↓
Definition store_inv c : Prop :=
  NoDup (stored c) ∧ Forall (λ us, 0 < us < 2^16) (stored c).

Definition disconnected_inv w c : Prop :=
  m_pSocket c = None ∧ (w = true → m_bTimerRunning c = false) ∧ queue c = [] ∧ stored c = [].

Definition connected_inv c : Prop :=
  is_Some (m_pSocket c) ∧ bTopic = true ∧ 0 < m_usNextPacketIdentifier c ∧
  m_ConnectStatus c ≠ MQTTStatusUnknown ∧
  (m_bTimerRunning c = true → 0 < m_nKeepAliveSeconds c ∧
     (m_ConnectStatus c = MQTTStatusConnected ∨ m_ConnectStatus c = MQTTStatusWaitForPingResp)).

Record Core w X c : Prop := {
  co_heap : heap_inv X c;
  co_buffer : buffer_inv c;
  co_store : store_inv c;
  co_next : is_u16 (m_usNextPacketIdentifier c);
  co_disconnected : m_ConnectStatus c = MQTTStatusDisconnected → disconnected_inv w c;
  co_connected : m_ConnectStatus c ≠ MQTTStatusDisconnected → connected_inv c
}.

(** While the client waits for the answer to a ping, the timer runs. *)
Definition ping_inv c : Prop :=
  m_ConnectStatus c = MQTTStatusWaitForPingResp → m_bTimerRunning c = true.

(** [w] says that the timer member has been initialised, by a connection. *)
Record Inv w X c : Prop := { inv_core : Core w X c; inv_ping : ping_inv c }.

(** The members the invariant depends on. *)
Definition view c :=
  (m_nMaxPacketSize c, m_nMaxTopicSize c, m_pTopicBuffer c, m_pSocket c, m_ConnectStatus c,
   (m_nKeepAliveSeconds c, m_bTimerRunning c, m_usNextPacketIdentifier c, m_ReceivePacket c,
    m_RetransmissionQueue c, m_PacketIdentifierStore c, heap c, heap_next c)).

Lemma Inv_view w X c c' : Inv w X c → view c' = view c → Inv w X c'.
Proof using Type.
  destruct c, c'. unfold view. cbn. intros [[Hh Hb Hs Hn Hd Hc] Hp] E. simplify_eq.
  split; [split|]; try done. by destruct Hh; split.
Qed.

Lemma Inv_weaken w X c : Inv true X c → Inv w X c.
Proof using Type.
  intros [[Hh Hb Hs Hn Hd Hc] Hp]. split; [|done]. split; try done.
  intros E. destruct (Hd E) as (? & ? & ? & ?). split_and!; auto.
Qed.

Lemma Inv_connected w X c :
  Inv w X c → m_ConnectStatus c ≠ MQTTStatusDisconnected → Inv true X c.
Proof using Type. intros [[Hh Hb Hs Hn Hd Hc] Hp] E. split; [|done]. split; by auto. Qed.

(** ** The world *)

Lemma world_op_Inv {A} F w X c (f : W → A * W) (Q : A → CMQTTClient → Prop) :
  (∀ v u, Inv w X c → view (set_world u c) = view c → f (world c) = (v, u) →
     Inv w X (set_world u c) → Q v (set_world u c)) →
  Inv w X c → wp F (world_op f) Q c.
Proof using Type.
  intros HQ Hc. apply wp_env. intros v u E. apply HQ; [done|done|done|].
  by eapply Inv_view; [exact Hc|].
Qed.

(** ** Packets *)

(** A fresh packet: its content is empty, or it is in the error state when
    its buffer could not be allocated. *)
Definition fresh (t : TMQTTPacketType) (n : Z) (b : bool) (p : CMQTTSendPacket) : Prop :=
  repr p (if b then Some [] else None) ∧ SendPacket.m_Type p = t ∧
  SendPacket.m_nMaxPacketSize p = n ∧ SendPacket.m_nSendTries p = MQTT_SEND_TRIES ∧
  (b = true → SendPacket.m_uchFlags p = initial_flags t) ∧ packet_ok p.

Lemma make_packet_spec F t n c (Q : CMQTTSendPacket → CMQTTClient → Prop) :
  128 ≤ n < 128^3 →
  (∀ b p u, operator_new_array n (world c) = (b, u) → fresh t n b p → Q p (set_world u c)) →
  wp F (make_packet t n) Q c.
Proof using Type.
  intros Hn HQ. unfold make_packet. wp_step. apply wp_env. intros b u Eu.
  destruct (construct_repr b t n) as (p & E & Hp & Ht & Hm & Htr & Hf & Hf'); [lia|].
  eapply wp_lift_Ok; [exact E|]. apply (HQ b); [done|].
  unfold fresh, packet_ok. rewrite Htr. unfold MQTT_SEND_TRIES in *.
  split_and!; try done; try lia. by eexists.
Qed.

(** ** Sending *)

(** The members [SendPacket] leaves alone: all but the timer. *)
Definition steady c :=
  (m_nMaxPacketSize c, m_nMaxTopicSize c, m_pTopicBuffer c, m_pSocket c, m_ConnectStatus c,
   (m_nKeepAliveSeconds c, m_usNextPacketIdentifier c, m_ReceivePacket c,
    m_RetransmissionQueue c, m_PacketIdentifierStore c, heap c, heap_next c)).

(** Sending changes the number of tries, and the content stays. *)
Definition resent (b : bool) (p p' : CMQTTSendPacket) : Prop :=
  (∀ content, repr p content → repr p' content) ∧
  ∃ k, meta p' = meta (SendPacket.set_m_nSendTries k p) ∧
       (b = true → k = SendPacket.m_nSendTries p - 1 ∧ 0 < SendPacket.m_nSendTries p) ∧
       0 ≤ k ≤ SendPacket.m_nSendTries p.

Lemma resent_ok b p p' : packet_ok p → resent b p p' → packet_ok p'.
Proof using Type.
  intros [[content Hp] (Hm & Hf & Ht)] [Hr (k & E & _ & Hk)]. injection E as E1 E2 E3 E4 E5 E6 E7.
  unfold packet_ok. rewrite E2, E3, E4. cbn. split_and!; eauto; lia.
Qed.

Lemma resent_same b p p' : resent b p p' →
  SendPacket.GetType p' = SendPacket.GetType p ∧
  SendPacket.m_nScheduledTime p' = SendPacket.m_nScheduledTime p ∧
  SendPacket.m_uchQoS p' = SendPacket.m_uchQoS p ∧
  SendPacket.m_usPacketIdentifier p' = SendPacket.m_usPacketIdentifier p.
Proof using Type. intros [_ (k & E & _)]. by injection E. Qed.

Lemma resent_refl p : packet_ok p → resent false p p.
Proof using Type.
  intros (_ & _ & _ & Ht). split; [done|]. exists (SendPacket.m_nSendTries p).
  split_and!; [by destruct p|done|lia..].
Qed.
(** A round of the receiver that takes a packet, and at most [n] such rounds. *)
Definition next_packet c c' : Prop :=
  ∃ sock c1, m_pSocket c = Some sock ∧
    receive_packet sock c = Ok (ReceivePacket.MQTTReceivePacketOK, c1) ∧ handle_packet CB c1 = Ok ((), c').
Inductive fewer_packets : nat → CMQTTClient → Prop :=
  | fewer n c : (∀ c', next_packet c c' → fewer_packets n c') → fewer_packets (S n) c.

Lemma fewer_mono n m c : fewer_packets n c → (n ≤ m)%nat → fewer_packets m c.
Proof using Type.
  intros Hn. revert m. induction Hn as [n c _ IH]. intros [|m] Hm; [lia|]. constructor. intros c' Hc'.
  apply IH; [done|lia].
Qed.

Lemma next_packet_functional c c1 c2 : next_packet c c1 → next_packet c c2 → c1 = c2.
Proof using Type.
  intros (s1 & d1 & E1 & E2 & E3) (s2 & d2 & F1 & F2 & F3). rewrite E1 in F1. injection F1 as <-.
  rewrite E2 in F2. injection F2 as <-. rewrite E3 in F3. by injection F3.
Qed.

(** A broker that does not send for ever. *)
Lemma Acc_fewer c : Acc (λ c' c, next_packet c c') c → ∃ n, fewer_packets n c.
Proof using Type.
  induction 1 as [c _ IH]. assert ((∃ c', next_packet c c') ∨ ∀ c', ¬ next_packet c c') as [[c' Hc']|Hno].
  { destruct (m_pSocket c) as [sock|] eqn:Es; [|right; intros c' (? & ? & ? & _); congruence].
    destruct (receive_packet sock c) as [[st c1]|] eqn:Er; [|right; intros c' (? & ? & ? & ? & _); congruence].
    destruct (handle_packet CB c1) as [[[] c2]|] eqn:Eh.
    - destruct (decide (st = ReceivePacket.MQTTReceivePacketOK)) as [->|].
      + left. exists c2, sock, c1. done.
      + right. intros c' (? & ? & ? & ? & _). congruence.
    - right. intros c' (? & ? & ? & ? & ?). congruence. }
  - destruct (IH c' Hc') as [n Hn]. exists (S n). constructor. intros c2 Hc2.
    by rewrite (next_packet_functional _ _ _ Hc2 Hc').
  - exists 1%nat. constructor. intros c' Hc'. by destruct (Hno c').
Qed.

Lemma fewer_Acc n c : fewer_packets n c → Acc (λ c' c, next_packet c c') c.
Proof using Type. induction 1 as [n c _ IH]. constructor. exact IH. Qed.

Lemma Receiver_fewer n c x : Receiver CB n c = Ok x → fewer_packets n c.
Proof using Type.
  revert c. induction n as [|n IH]; intros c E; [done|]. constructor. intros c' (sock & c1 & Es & Er & Eh).
  apply IH. cbn [Receiver] in E. rewrite bind_unfold in E. cbn [get] in E. rewrite Es in E.
  by rewrite (bind_run _ _ _ _ _ Er), (bind_run _ _ _ _ _ Eh) in E.
Qed.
↑
Above are the entries. Copy exactly the part that opens with the line containing "intros E. destruct" and closes with the line containing "A → CMQTTClient", and no more.

## Exercise result
  intros E. destruct (Hd E) as (? & ? & ? & ?). split_and!; auto.
Qed.

Lemma Inv_connected w X c :
  Inv w X c → m_ConnectStatus c ≠ MQTTStatusDisconnected → Inv true X c.
Proof using Type. intros [[Hh Hb Hs Hn Hd Hc] Hp] E. split; [|done]. split; by auto. Qed.

(** ** The world *)

Lemma world_op_Inv {A} F w X c (f : W → A * W) (Q : A → CMQTTClient → Prop) :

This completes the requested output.